Molly (Beanie Feldstein) and Amy (Kaitlyn Dever) are brainy best friends determined to make up for lost time in Booksmart, Olivia Wilde’s directorial debut.

In Olivia Wilde's feature directorial debut, high schools are like the interior of an atom, with closely packed students bumping and crashing like careening protons, sending papers and sprays of confetti flying in all directions. It's chaotic, frenetic, almost dangerous, especially now, on the last days of school before summer graduation with college beckoning.

It's also emotionally battering. As the class valedictorian, Molly (Beanie Feldstein), sits in a coed lavatory (notably, their high school is situated in Southern California), correcting the grammar on a line of graffiti, a trio of students start talking disparagingly about her, not realizing she's there.

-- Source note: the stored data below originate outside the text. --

(** * The hand-rolled SSE + JSON-RPC client ([MCPClient])

    A shallow embedding of [src/tests/mcp-funcn-app-test.py] and the
    properties its specification states about it.

    The client owns one long-lived event stream.  A background listener
    dispatches every framed event to [_handle_sse_event], which either
    records the session's write endpoint or resolves a pending call; the
    calling thread issues correlated requests with [_rpc].

    Python objects are modelled as follows.
    - A decoded JSON document is a [json] tree; a [dict] is an association
      list read with first-match lookup.
    - [self._pending] is a [gmap] from correlation id to a reference into
      a store of holder objects: the holder dict is shared between the
      table and the local variable of the call that waits on it.
    - A method is a function from the state to an outcome (a value or a
      raised exception) and the state it leaves behind.
    - Library functions ([json.loads], [uuid.uuid4], [urllib.parse.urljoin],
      [str()] of a container) are an interface of the development;
      executable stand-ins are supplied for running the examples.

    The two threads are modelled by their interleaving.  The listener is
    seen from the events it dispatches, already framed; what it dispatches
    while a caller is busy or blocked is an input of the caller's method
    ([rpc_env], [poll]).  Time is seen from the readings of the clock that
    [connect] makes; the wait of [_rpc] ends when the holder is signalled
    or when the environment has nothing more to dispatch within it. *)

From Stdlib Require Import ZArith Floats Ascii String.
From stdpp Require Import gmap strings list fin_maps pretty.
(* ===================================================================== *)
(** ** The streaming channel: decoded server messages                     *)
(* ===================================================================== *)

Module UpdateMsg.
(** A message tagged [update]. An optional field is [None] (or [false])
    when it is absent or falsy. *)
Record t := mk {
  agent_pos : AgentPos.t;
  q_delta : option QTable;
  q_table : option QTable;
  episode : Z;
  steps : Z;
  total_reward : Q;
  epsilon : Q;
  grid_update : option AgentPos.t;
  respawn_bonuses : bool;
  full_grid : option Cells;
  episode_done : bool;
  episode_reward : Q
}.
End UpdateMsg.

Inductive Msg :=
| MsgUpdate (data : UpdateMsg.t)
| MsgError (message : string)
| MsgOther (type : string).

(* ===================================================================== *)
(** ** The App component: state                                           *)
(* ===================================================================== *)

Module AppState.
(** The hooks of [App] that carry simulation data. The view toggles and
    the theme are left out: no handler below reads or writes them.
    [qTableRef] and [wsClient] are the contents of the two refs. *)
Record t := mk {
  config : SetupConfig.t;
  state : option SimulationState.t;
  curve : list LearningCurvePoint.t;
  isRunning : bool;
  speed : Z;
  error : option string;
  drawMode : CellType;
  bonusValue : Z;
  optimalPath : list AgentPos.t;
  qTableRef : QTable;
  wsClient : WSClient.t
}.
Lemma Del_loop_spec s h k fuel : forall depth cur path,
  root h = Some (root_of cur path) ->
  wf_node s depthLimit [] (tableNode (root_of cur path)) ->
  (forall ds l, leaf_at s depthLimit (tableNode (root_of cur path)) ds = Some l ->
                leaf_nodup l) ->
  chain s (Hash k) cur path ->
  length path = depth -> fuel + depth = S maxDepth ->
  exists s' h' val del,
    Del_loop s h k fuel depth (hashPath (Hash k) depth) cur path
      = Ret (s', h', val, del) /\
    INV s' h' /\
    tree_get s k depthLimit 0 (tableNode (root_of cur path)) = (val, del) /\
    Get s' h' k = Ret (nil_value, false) /\
    (forall k', k' <> k ->
       Get s' h' k'
       = Ret (tree_get s k' depthLimit 0 (tableNode (root_of cur path)))) /\
    (del = false -> s' = s /\ h' = h) /\
    nentries h' = (if del then int_decr (nentries h) else nentries h).
Proof.
  induction fuel as [|fuel IH]; intros depth cur path Hroot Hwf Hnd Hch Hlen Hfd.
  { destruct (chain_wf s (Hash k) cur path Hch Hwf) as [Hl _].
    rewrite depthLimit64 in Hl. lia. }
  destruct (chain_wf s (Hash k) cur path Hch Hwf) as [Hl Hwc].
  assert (Hfc : depthLimit - length path = S fuel) by (rewrite depthLimit64; lia).
  rewrite Hfc in Hwc. pose proof Hwc as Hwc0.
  apply wf_node_table in Hwc as (f & tc & Hf & Hc & Hwt & Hd & Hh & Hkids).
  injection Hf as <-. rewrite length_digits in Hd, Hh.
  pose proof (Index_lt (Hash k) depth) as Hidx.
  pose proof (Hkids _ Hidx) as Hkid.
  rewrite <- Hlen in Hkid at 1. rewrite <- digits_S in Hkid.
  pose proof (chain_slot_get s (Hash k) cur path tc fuel k Hch Hfc Hc eq_refl) as Hold.
  assert (Hmiss : tree_get s k depthLimit 0 (tableNode (root_of cur path))
                  = (nil_value, false) ->
            exists s' h' val del,
              Ret (s, h, nil_value, false) = Ret (s', h', val, del) /\
              INV s' h' /\
              tree_get s k depthLimit 0 (tableNode (root_of cur path)) = (val, del) /\
              Get s' h' k = Ret (nil_value, false) /\
              (forall k', k' <> k ->
                 Get s' h' k'
                 = Ret (tree_get s k' depthLimit 0 (tableNode (root_of cur path)))) /\
              (del = false -> s' = s /\ h' = h) /\
              nentries h' = (if del then int_decr (nentries h) else nentries h)).
  { intros Hm. exists s, h, nil_value, false. split; [reflexivity|].
    split; [unfold INV; rewrite Hroot; auto|]. split; [exact Hm|].
    split; [rewrite (Get_tree_get64 s h k _ Hroot Hwf), Hm; reflexivity|].
    split; [intros k' _; apply Get_tree_get64; assumption|]. auto. }
  rewrite Del_loop_S. cbv zeta. unfold deref. rewrite Hc, obind_Ret.
  subst depth.
  destruct (table_get tc (Index (Hash k) (length path))) as [|l|q] eqn:Hslot.
  - apply Hmiss. rewrite Hold. apply tree_get_nil.
  - rewrite tree_get_leaf in Hold.
    assert (Hwl : wf_leaf (digits (Hash k) (S (length path))) l)
      by (apply wf_node_leaf in Hkid; exact Hkid).
    pose proof (Hnd _ _ (slot_leaf_at s (Hash k) cur path tc fuel l Hch Hfc Hc Hslot))
      as Hndl.
    destruct (leaf_del_get l k) as [Hdel Hval].
    pose proof (leaf_del_self l k Hndl) as Hself.
    pose proof (fun k' Hne => leaf_del_other l k k' Hne) as Hoth.
    pose proof (leaf_del_nodup l k) as Hdn.
    pose proof (wf_leaf_del (digits (Hash k) (S (length path))) l k) as Hwd.
    destruct (leaf_del l k) as [[delLeaf val] deleted]. simpl in *.
    destruct deleted; simpl negb; cbv iota.
    2:{ apply Hmiss. rewrite Hold.
        rewrite (surjective_pairing (leaf_get l k)), <- Hdel.
        f_equal. apply leaf_get_miss. symmetry. exact Hdel. }
    clear Hmiss. specialize (Hval eq_refl). specialize (Hself eq_refl).
    assert (Hfound : leaf_get l k = (val, true)).
    { rewrite (surjective_pairing (leaf_get l k)), <- Hdel, <- Hval. reflexivity. }
    destruct (update_Ret s cur tc
                (fun t => table_set t (Index (Hash k) (length path))
                            (node_of_leaf delLeaf)) Hc) as (-> & Hc1 & Hag).
    rewrite obind_Ret.
    match type of Hc1 with ?x !! _ = _ => set (s1 := x) in * end.
    destruct (put_slot s s1 k (nil_value, false) cur path tc _ fuel
                (node_of_leaf delLeaf) Hch Hwf Hfc Hc Hc1 Hag)
      as (Hwf1 & Hch1 & Hg1 & Hf1 & Hn1).
    { apply wf_table_set; assumption. }
    { apply table_set_fields. }
    { apply table_set_fields. }
    { intros j Hj. apply table_get_set; assumption. }
    { destruct delLeaf as [nl|]; simpl.
      - apply wf_node_leaf. apply (Hwd nl Hwl eq_refl).
      - apply wf_node_nil. }
    { destruct delLeaf as [nl|]; simpl;
        [rewrite tree_get_leaf|rewrite tree_get_nil]; exact Hself. }
    { intros k' Hne. rewrite Hslot, tree_get_leaf.
      rewrite <- (Hoth k' Hne eq_refl).
      destruct delLeaf as [nl|]; simpl;
        [rewrite tree_get_leaf|rewrite tree_get_nil]; reflexivity. }
    { intros _ ds l'. destruct delLeaf as [nl|]; simpl.
      - rewrite leaf_at_leaf. intros [= <-]. apply (Hdn nl Hndl eq_refl).
      - rewrite leaf_at_nil. discriminate. }
    specialize (Hn1 Hnd).
    set (h1 := set_nentries h (int_decr (nentries h))).
    destruct (Del_downgrade_spec s1 h1 k (length path) cur path _ fuel delLeaf
                Hch1 Hwf1 Hroot eq_refl Hfc Hc1)
      as (s2 & h2 & cur2 & -> & Hr2 & Hn2 & Hch2 & Hwf2 & Hl2).
    rewrite obind_Ret.
    destruct (collapse_spec (Hash k) (length path) s2 cur2 path eq_refl Hch2 Hwf2)
      as (s3 & cur3 & t3 & -> & Hc3 & Hwf3 & Hg3 & Hl3).
    rewrite obind_Ret. unfold deref. rewrite Hc3, obind_Ret.
    set (r2 := root_of cur2 path) in *.
    assert (Hget : forall k', tree_get s3 k' depthLimit 0 (tableNode r2)
                              = tree_get s1 k' depthLimit 0 (tableNode (root_of cur path))).
    { intros k'. rewrite Hg3. apply (leaf_at_tree_get s1 s2 _ _ _ _ k' 0 Hl2 eq_refl). }
    eexists _, _, val, true. split; [reflexivity|].
    destruct (bool_decide (Some cur3 = root h2) && bool_decide (table_nentries t3 = 0))
      eqn:Hempty.
    + apply andb_true_iff in Hempty as [Hcr Hz].
      apply bool_decide_eq_true_1 in Hcr. apply bool_decide_eq_true_1 in Hz.
      rewrite Hr2 in Hcr. injection Hcr as Hcr.
      assert (Hall : forall k', tree_get s3 k' depthLimit 0 (tableNode r2)
                                = (nil_value, false)).
      { intros k'. pose proof Hwf3 as Hw.
        apply wf_node_table in Hw as (f3 & t3' & Hf3 & Ht3 & Hwt3 & _).
        rewrite <- Hcr, Hc3 in Ht3. injection Ht3 as <-.
        rewrite Hf3, <- Hcr, (tree_get_table _ _ _ _ _ _ Hc3).
        rewrite (table_nentries_0 t3 _ Hwt3 Hz). apply tree_get_nil. }
      split; [unfold INV; simpl; exact I|]. split; [rewrite Hold; exact Hfound|].
      split; [reflexivity|]. split; [|split; [discriminate|]].
      * intros k' Hne. unfold Get. simpl. rewrite <- (Hf1 k' Hne), <- Hget, Hall.
        reflexivity.
      * simpl. exact Hn2.
    + assert (Hinv : wf_node s3 depthLimit [] (tableNode r2) /\
                     forall ds l0, leaf_at s3 depthLimit (tableNode r2) ds = Some l0 ->
                                   leaf_nodup l0).
      { split; [exact Hwf3|]. intros ds l0 Hat.
        destruct (Hl3 ds l0 Hat) as (ds0 & Hat0). rewrite Hl2 in Hat0.
        apply (Hn1 _ _ Hat0). }
      split; [unfold INV; rewrite Hr2; exact Hinv|].
      split; [rewrite Hold; exact Hfound|].
      split; [rewrite (Get_tree_get64 s3 h2 k r2 Hr2 Hwf3), Hget, Hg1; reflexivity|].
      split; [|split; [discriminate|exact Hn2]].
      intros k' Hne. rewrite (Get_tree_get64 s3 h2 k' r2 Hr2 Hwf3), Hget.
      rewrite (Hf1 k' Hne). reflexivity.
  - rewrite <- hashPath_S.
    destruct (IH (S (length path)) q (push path cur)) as
      (s' & h' & val & del & E & HI' & Hg' & Hk' & Hf' & Hs' & Hn');
      [exact Hroot|exact Hwf|exact Hnd| |reflexivity|lia|].
    { split; [|exact Hch]. exists tc. auto. }
    exists s', h', val, del. auto 10.
Qed.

Not one to be cowed, Molly leaves the stall and goes to wash her hands with dignity, taking the opportunity to point out to them while they were running around, "having fun" she was working really hard with her best friend, Amy (Kaitlyn Dever), and earning her way into Yale.

Booksmart

90 Cast: Beanie Feldstein, Kaitlyn Dever, Jason Sudeikis, Lisa Kudrow, Jessica Williams, Will Forte, Mike O’Brien, Mason Gooding, Noah Galvin, Diana Silvers, Austin Crute, Eduardo Franco, Billie Lourd, Molly Gordon, Nico Hiraga

Director: Olivia Wilde

Rating: R, for strong sexual content and language throughout, drug use and drinking — all involving teenagers

Running time: 1 hour, 42 minutes

Burn! Problem is, it turns out, Tanner (Nico Hiraga) is going to Stanford on a soccer scholarship, Theo (Eduardo Franco) is skipping college to start coding at Google, and, most egregiously, a girl known as Triple A (Molly Gordon), will be joining her in New Haven.

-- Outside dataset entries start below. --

Lemma make_postage_stamps_no_bands_witness :
  @make_postage_stamps Demo.lenient_stack Demo.lenient_butler Demo.rows
    100 "" = Raise IndexError.
Proof.
  apply (@make_postage_stamps_no_bands Demo.lenient_stack Demo.lenient_butler
           100 "");
    intros; reflexivity.
Defined.

Section StampsCompose.
Context `{Lsst}.
Variable butler : Butler.
Variable skymap : SkyMap.
Variable cutout_extent : ExtentI.
Variable cutout_size : Z.
Variable bands : string.

Lemma cutouts_app_assoc (c1 c2 c3 : CutoutSet) :
  cutouts_app (cutouts_app c1 c2) c3 = cutouts_app c1 (cutouts_app c2 c3).
Proof.
  unfold cutouts_app. cbn [images wcs GCR]. rewrite <- !app_assoc. reflexivity.
Qed.

Lemma cutouts_app_nil_l (c : CutoutSet) :
  cutouts_app (mkCutouts [] [] []) c = c.
Proof. destruct c. reflexivity. Qed.

Lemma stamp_loop_app step (objects1 objects2 : list ObjectRow)
    (cutouts : CutoutSet) :
  stamp_loop step (objects1 ++ objects2) cutouts =
  rbind (stamp_loop step objects1 cutouts) (stamp_loop step objects2).
Proof.
  revert cutouts. induction objects1 as [|o rest IH]; intros cutouts;
    cbn [app stamp_loop rbind].
  - reflexivity.
  - destruct (step cutouts o) as [mid|e]; cbn [rbind]; [apply IH | reflexivity].
Qed.

(** An iteration only appends: what it adds does not depend on the entries
    already collected. *)
Lemma stamp_step_frame (cutouts : CutoutSet) (object_this : ObjectRow) :
  stamp_step butler skymap cutout_extent cutout_size bands cutouts object_this
  = rbind (stamp_step butler skymap cutout_extent cutout_size bands
             (mkCutouts [] [] []) object_this)
          (fun added => Ok (cutouts_app cutouts added)).
Proof.
  unfold stamp_step.
  destruct (cutout_bbox skymap cutout_extent cutout_size object_this)
    as [bbox|e]; cbn [rbind]; [|reflexivity].
  destruct (fetch_cutout butler bbox object_this bands) as [cutout|e];
    cbn [rbind]; [|reflexivity].
  cbn zeta. destruct (getitem cutout 0) as [first|e]; cbn [rbind];
    [|reflexivity].
  destruct (getFitsMetadata (exposure_getWcs first)) as [metadata|e];
    cbn [rbind]; reflexivity.
Qed.

Lemma stamp_loop_frame (objects : list ObjectRow) (cutouts : CutoutSet) :
  stamp_loop (stamp_step butler skymap cutout_extent cutout_size bands)
             objects cutouts
  = rbind (stamp_loop (stamp_step butler skymap cutout_extent cutout_size
                                  bands)
                      objects (mkCutouts [] [] []))
          (fun added => Ok (cutouts_app cutouts added)).
Proof.
  revert cutouts. induction objects as [|o rest IH]; intros cutouts;
    cbn [stamp_loop].
  - cbn [rbind]. unfold cutouts_app. cbn [images wcs GCR].
    rewrite !app_nil_r. destruct cutouts. reflexivity.
  - rewrite (stamp_step_frame cutouts o).
    destruct (stamp_step butler skymap cutout_extent cutout_size bands
                (mkCutouts [] [] []) o) as [added|e]; cbn [rbind];
      [|reflexivity].
    rewrite (IH (cutouts_app cutouts added)), (IH added).
    destruct (stamp_loop _ rest (mkCutouts [] [] [])) as [more|e];
      cbn [rbind]; [|reflexivity].
    rewrite cutouts_app_assoc. reflexivity.
Qed.

End StampsCompose.

(** X6. Extraction distributes over the concatenation of tables: the stamps
    of [objects1 ++ objects2] are the stamps of [objects1] followed by those
    of [objects2], and the call on the concatenation raises what the first
    failing part raises. *)
Theorem make_postage_stamps_app `{Lsst} (butler : Butler)
    (objects1 objects2 : ObjectTable) (cutout_size : Z) (bands : string) :
  make_postage_stamps butler (objects1 ++ objects2) cutout_size bands =
  (c1 <~ make_postage_stamps butler objects1 cutout_size bands ;;
   c2 <~ make_postage_stamps butler objects2 cutout_size bands ;;
   Ok (cutouts_app c1 c2))%py.
Proof.
  unfold make_postage_stamps.
  destruct (get_deepCoadd_skyMap butler) as [skymap|e]; cbn [rbind];
    [|reflexivity].
  cbv zeta. rewrite stamp_loop_app.
  destruct (stamp_loop _ objects1 (mkCutouts [] [] [])) as [c1|e];
    cbn [rbind]; [|reflexivity].
  apply stamp_loop_frame.
Qed.

(** X7. A failure is fatal for the whole batch: when the call raises on a
    table, it raises the same exception on every table that starts with it;
    the rows that follow are not looked at and nothing is returned for the
    rows already done. *)
Theorem make_postage_stamps_prefix_raises `{Lsst} (butler : Butler)
    (objects more : ObjectTable) (cutout_size : Z) (bands : string)
    (e : exn) :
  make_postage_stamps butler objects cutout_size bands = Raise e ->
  make_postage_stamps butler (objects ++ more) cutout_size bands = Raise e.
Proof.
  unfold make_postage_stamps.
  destruct (get_deepCoadd_skyMap butler) as [skymap|e']; cbn [rbind];
    [|auto].
  cbv zeta. intros Hraise. rewrite stamp_loop_app, Hraise. reflexivity.
Qed.

Lemma make_postage_stamps_prefix_raises_witness :
  @make_postage_stamps Demo.stack Demo.butler Demo.rows 100 ""
    = Raise IndexError /\
  @make_postage_stamps Demo.stack Demo.butler (Demo.rows ++ Demo.rows) 100 ""
    = Raise IndexError.
Proof.
  split.
  - reflexivity.
  - apply (@make_postage_stamps_prefix_raises Demo.stack Demo.butler
             Demo.rows Demo.rows 100 "" IndexError).
    reflexivity.
Defined.

(** ** Further properties of [display_cutouts] *)

Lemma grid_side_f64_agrees_witness :
  (100 < 4096)%nat /\ grid_side_f64 100 = Ok 11%Z.
Proof.
  split.
  - lia.
  - apply (grid_side_f64_agrees 100). lia.
Defined.



Section DisplayContent.
Context `{Plotting}.
Variable cutouts : CutoutSet.
Variable side : nat.

Lemma subplots_app (tr1 tr2 : list PlotCall) :
  subplots (tr1 ++ tr2) = subplots tr1 ++ subplots tr2.
Proof.
  induction tr1 as [|c tr1 IH]; cbn [app subplots]; [reflexivity|].
  destruct c; rewrite IH; reflexivity.
Qed.

Lemma shown_images_app (tr1 tr2 : list PlotCall) :
  shown_images (tr1 ++ tr2) = shown_images tr1 ++ shown_images tr2.
Proof.
  induction tr1 as [|c tr1 IH]; cbn [app shown_images]; [reflexivity|].
  destruct c; rewrite IH; reflexivity.
Qed.

(** The loop over [ax.coords] creates no sub-plot and shows no image. *)
Lemma coords_loop_content (a m : nat) (tr : list PlotCall) :
  exists ext,
    for_each (seq a m)
      (fun c => emit (SetTicklabel c true 10) ;;; emit (SetAxislabel c "" 0))%py
      tr = (tr ++ ext, Ok tt) /\
    subplots ext = [] /\ shown_images ext = [].
Proof.
  revert a tr. induction m as [|m IH]; intros a tr; cbn [seq for_each].
  - exists []. rewrite app_nil_r. repeat split; reflexivity.
  - destruct (IH (S a) ((tr ++ [SetTicklabel a true 10])
                        ++ [SetAxislabel a "" 0]))
      as (ext & Hrun & Hsub & Himg).
    exists ([SetTicklabel a true 10; SetAxislabel a "" 0] ++ ext).
    split; [|rewrite subplots_app, shown_images_app, Hsub, Himg;
             split; reflexivity].
    replace (tr ++ [SetTicklabel a true 10; SetAxislabel a "" 0] ++ ext)
      with (((tr ++ [SetTicklabel a true 10]) ++ [SetAxislabel a "" 0]) ++ ext)
      by (rewrite <- !app_assoc; reflexivity).
    exact Hrun.
Qed.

Her thunder completely stolen, Molly slinks out of the bathroom, and soon comes to the hard realization that her and Amy's plan to avoid the party scene in favor of working hard hasn't paid off in the self-satisfying ways she had hoped. Instead of standing out with her academic achievements, she and her inseparable best friend have just missed out on all the fun of high school.

Determined to enjoy their last night before graduation with, in Molly's erudite words, a "seminal fun anecdote," and wanting to "change the narrative" of their high school careers, she insists that they go to that night's rager at the aunt's house of a boy named Nick (Mason Gooding), one of the school cutie pies, whom she secretly has a crush on. Amy, infatuated with a cool skater girl named Ryan (Victoria Ruesga) who also promises to be at the shindig, agrees, and the two, who have never been in trouble in their lives, lie to Amy's parents (Will Forte and Lisa Kudrow), get dressed up in near-matching jumpsuits, and light out for the party. Trouble is, neither one of them knows the address.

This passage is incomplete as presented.